Unrecycled Pre-Ski Season Article
It’s almost ski season again, which means that all of the health and fitness magazines have recycled their articles on preparing for skiing. Since I haven’t written anything on skiing before, I can’t be accused of that :)
The demands of skiing are quite a bit different from those of field sports, but minor alterations to an existing general fitness or performance program can easily make for a much more specific preparatory period. Here are some considerations and easy suggestions that can be applied to make those changes.
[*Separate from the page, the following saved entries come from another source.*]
Lemma frames_bind {A B} (c : M A) (k : A -> M B) :
  frames P c -> (forall a, frames P (k a)) -> frames P (bind c k).
Proof.
  intros Hc Hk w. unfold bind.
  destruct (Hc w) as (t & Ht & HP & He & Hn).
  destruct (c w) as [[e|a] w1]; cbn [snd] in *.
  - exists t. auto.
  - destruct (Hk a w1) as (t' & Ht' & HP' & He' & Hn').
    exists (t ++ t')%list. rewrite Ht', Ht, He', Hn', app_assoc.
    repeat split; auto. apply Forall_app; auto.
Qed.

Lemma frames_try_except {A} (c : M A) handles (h : M A) :
  frames P c -> frames P h -> frames P (try_except c handles h).
Proof.
  intros Hc Hh w. unfold try_except.
  destruct (Hc w) as (t & Ht & HP & He & Hn).
  destruct (c w) as [[e|a] w1]; cbn [snd] in *.
  - destruct (handles e).
    + destruct (Hh w1) as (t' & Ht' & HP' & He' & Hn').
      exists (t ++ t')%list. rewrite Ht', Ht, He', Hn', app_assoc.
      repeat split; auto. apply Forall_app; auto.
    + exists t. auto.
  - exists t. auto.
Qed.

Lemma emits_frames {A} (Q : effect -> Prop) (c : M A) :
  (forall e, Q e -> P e) -> frames Q c -> emits P c.
Proof.
  intros HQ H w. destruct (H w) as (t & Ht & HF & _). exists t.
  split; [exact Ht|]. eapply Forall_impl; [exact HQ|exact HF].
Qed.

Lemma emits_ret {A} (a : A) : emits P (ret a).
Proof. intros w. exists []. cbn. rewrite app_nil_r. auto. Qed.

Lemma emits_throw {A} (e : exn) : emits P (@throw A e).
Proof. intros w. exists []. cbn. rewrite app_nil_r. auto. Qed.

Lemma emits_bind {A B} (c : M A) (k : A -> M B) :
  emits P c -> (forall a, emits P (k a)) -> emits P (bind c k).
Proof.
  intros Hc Hk w. unfold bind. destruct (Hc w) as (t & Ht & HF).
  destruct (c w) as [[e|a] w1]; cbn [snd] in *.
  - eauto.
  - destruct (Hk a w1) as (t' & Ht' & HF'). exists (t ++ t')%list.
    rewrite Ht', Ht, app_assoc. split; [reflexivity|].
    apply Forall_app; auto.
Qed.
(* Verification development for the Tool-Use-Agent repository.

   Part I embeds the frontend code: the API service
   (services/api.ts: AgentService.queryAgent, deleteConversation,
   checkHealth) and the Chat component's handlers (handleSubmit,
   startNewConversation), its health poll (checkApiHealth) and the
   enabling of its form and buttons.  JavaScript values that come out of
   `response.json()` are modelled as JSON trees plus `undefined`;
   promises that settle as `Settled` (resolved value or thrown error).

   Part II models, from the specification, the backend orchestration
   core that the frontend talks to (conversation store, tool dispatcher,
   result cache, orchestration loop), whose backend code is not part of
   the modelled sources. *)

From stdpp Require Import base gmap strings list pretty stringmap.
From Stdlib Require Import ZArith String Ascii.

Set Warnings "-register-all".
Open Scope string_scope.

(* ===================================================================== *)
(* Part I.1  JavaScript values                                            *)
(* ===================================================================== *)

Module JS.
Lemma dict_get_not_in {V : Type} (k : string) (d : list (string * V)) :
  ~ In k (map fst d) -> dict_get k d = None.
Proof.
  induction d as [|[k' v] d IH]; simpl; intros Hn; [reflexivity|].
  destruct (String.eqb k' k) eqn:E.
  - apply String.eqb_eq in E. tauto.
  - apply IH. tauto.
Qed.

Ltac run_listing aws region cl op :=
  unfold bind, client, call, ret;
  destruct (new_client aws cl region) as [e|] eqn:Hclient;
  [ apply lists_no_client |];
  cbn [app];
  destruct (respond aws (mkRequest region cl op [])) as [e|resp] eqn:Hresp;
  [ apply lists_raised; [reflexivity | reflexivity | reflexivity | left; exact Hresp]
  | eapply lists_returned; [reflexivity | reflexivity | reflexivity | exact Hresp | reflexivity] ].

Lemma handler_lists_only (aws : Aws) (service_name : string)
    (service_id : option string) (region : string) :
  In service_name mapped_services ->
  truthy_opt service_id = false ->
  ListsOnly aws region (handler_of service_name aws region service_id region []).
Proof.
  intros Hin Hid.
  cbv [mapped_services cancellation_functions map fst] in Hin.
  cbn [In] in Hin.
  destruct Hin as [<-|[<-|[<-|[<-|[<-|[<-|[<-|[]]]]]]]].
  - change (handler_of "Amazon OpenSearch Service") with cancel_opensearch.
    unfold cancel_opensearch. rewrite Hid. cbn [negb].
    unfold bind, client, call, ret, item.
    destruct (new_client aws "opensearch" region) as [e|] eqn:Hclient;
      [apply lists_no_client|].
    cbn [app].
    destruct (respond aws (mkRequest region "opensearch" "list_domain_names" []))
      as [e|resp] eqn:Hresp.
    + apply lists_raised; [reflexivity | reflexivity | reflexivity | left; exact Hresp].
    + destruct (dict_get "DomainNames" resp) as [names|] eqn:Hnames.
      * eapply lists_returned;
          [reflexivity | reflexivity | reflexivity | exact Hresp | reflexivity].
      * unfold raise. apply lists_raised; [reflexivity | reflexivity | reflexivity |].
        right. split; [reflexivity|]. exists resp. split; assumption.
  - change (handler_of "OpenSearch Serverless") with cancel_opensearch_serverless.
    unfold cancel_opensearch_serverless. rewrite Hid. cbn [negb].
    run_listing aws region "opensearchserverless" "list_collections".
  - change (handler_of "Amazon Redshift") with cancel_redshift.
    unfold cancel_redshift. rewrite Hid. cbn [negb].
    run_listing aws region "redshift" "describe_clusters".
  - change (handler_of "AWS Lambda") with cancel_lambda.
    unfold cancel_lambda. rewrite Hid. cbn [negb].
    run_listing aws region "lambda" "list_functions".
  - change (handler_of "Amazon EC2") with cancel_ec2.
    unfold cancel_ec2. rewrite Hid. cbn [negb].
    run_listing aws region "ec2" "describe_instances".
  - change (handler_of "Amazon RDS") with cancel_rds.
    unfold cancel_rds. rewrite Hid. cbn [negb].
    run_listing aws region "rds" "describe_db_instances".
  - change (handler_of "Amazon S3") with cancel_s3.
    unfold cancel_s3. rewrite Hid. cbn [negb].
    run_listing aws region "s3" "list_buckets".
Qed.
(** [cancel_service] wraps what the handler did. *)
Lemma cancel_service_of_handler (aws : Aws) (service_name : string)
    (service_id : option string) (region : string) (res : Exn + Dict) (log : list Request) :
  handler_of service_name aws region service_id region [] = (res, log) ->
  cancel_service aws service_name service_id region
  = (match res with
     | inl e => Listing.failed service_name e
     | inr details => Listing.succeeded service_name details
     end, log).
Proof. unfold cancel_service. cbv zeta. intros ->. destruct res; reflexivity. Qed.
Single leg, double leg and offset exercises:
Single leg exercises are important as always for balance, function and symmetry. This is a good time however to consider the inclusion double leg exercises, especially for squatting patterns, since both legs are generally on the ground during skiing, and the down hip is typically abducted, which is more difficult joint position to achieve with a single leg squat than with a standard squat.
I also like variations of the double leg squat designed to de-emphasize one leg in the way that the uphill leg is de-loaded during a turn. The first variation is one I typically use with patients with hemiplegia or who have had lower extremity trauma or surgery that have developed a tendency to shift their body weight in double leg stance towards the non-involved leg. Simply post under the favored leg to put it into a disadvantaged position, placing the other leg in a stronger position, encouraging it’s use. This is best used as part of a warm-up, or core program (for example, performing a goblet squat to a pressout) rather than with heavy external loads.
A more labor intensive way of training the legs asymmetrically in the double-leg position is to add RNT to the program: Using a sport cord, a partner pulls the squatter laterally, forcing them to resist that frontal plane force. Again, leave the heavy weights behind here.
Front or Goblet Squats
Unlike most sports, skiing is very quadricep dominant, and simply switching the weights forward when squatting to the front or goblet position is a great way to further emphasize those muscles. Good quadricep control will help keep the knee from collapsing while allowing the skier to drive their shin against the ski boot and ‘squish the bananas’. It’s true that placing a lift under the heels will have a similar effect, but this technique should be avoided in order to maximize ankle dorsiflexion mobility, lest the bananas remain un-squished once on the skis.
Pullovers:
The pullover is a bit of a funny exercise in that it departs somewhat from a standard pull/push pattern. The shoulder extends from a flexed position, engaging the lats, teres major and the sternal head of the pec major, just as in a pull-up, but unlike in the pull-up, there is no elbow flexion moment. Instead, there is an elbow extensor action.
This small difference aside, try substituting supine DB pullovers as your vertical pull instead of pullups. The motion more closely mimics the act of the pole plant.
Eccentrics:
Here's a big consideration: downhill skiing is almost entirely eccentric. You have to do very little work aside from resisting gravity. Simply increasing the emphasis on the eccentric portion of your lifts, either by getting assistance on the concentric or slowing down the lowering, is a great way to prepare the muscular system for the demands of skiing, and may help prevent some of that soreness that appears after the first day on the slopes. Below is a novice exercise for single leg stability as well as emphasizing the eccentric portion of the squatting pattern.
Frontal Plane Dynamic Stabilization
A big part of skiing is absorbing forces in the frontal (side-to-side) plane through both the hips and the trunk. For this reason, make sure that side planks are a part of your core routine, and consider including suitcase carries, half-kneeling presses or other asymmetrically loaded activities.
Transverse Plane Dynamic Stability:
Another directional component to consider is the rotation involved in braking/turning. ACL injuries occur frequently the slopes, and the reasons for this are the big rotational forces developed when edging. Single leg exercises demand multi-planar control due to the absence of a second ground contact point and are great for training control of those forces (plus, they are already in your program, aren’t they?). Chops, lifts, and push/pulls are also good exercises to include here.
Unstable surfaces:
A lot of trainers and coaches have thrown these types of activities out of their training programs. It makes sense in many cases, as most court and field sports are played on stable surfaces. However, skiing is a different story--the ground is uneven, and as the skis slide over it, it creates ground--up perturbations that are very closely mimicked by unstable surface training.
Plyometrics:
Earlier I suggested slowing down the eccentrics during strength lifts to mimic the braking action of skiing. The ‘slow’ part of this advice may come as a bit of a surprise to some skiers, especially folks who like to tackle mogul-heavy runs. This is why plyometrics--at an intensity and load appropriate to the client--should be included in all skiing programs. For more advanced/powerful athletes, depth jumps may be warranted; for beginners, skipping is a good start. Additionally, there should be some sort of explosive transverse plane activities to mimic the demands of turning. A combination of the two is below. Agility and cutting drills are also great preparation for braking and turning.
As you can see, it requires very little modification to change an already sound program into one that becomes very ski-specific. And it might be a good idea to do so if you plan on hitting the slopes. A PT friend of mine who spends winters in Aspen splitting time between the orthopedics department and the ER sees eight new patients each day for injuries sustained on the mountain! Make some simple changes and avoid being one of them.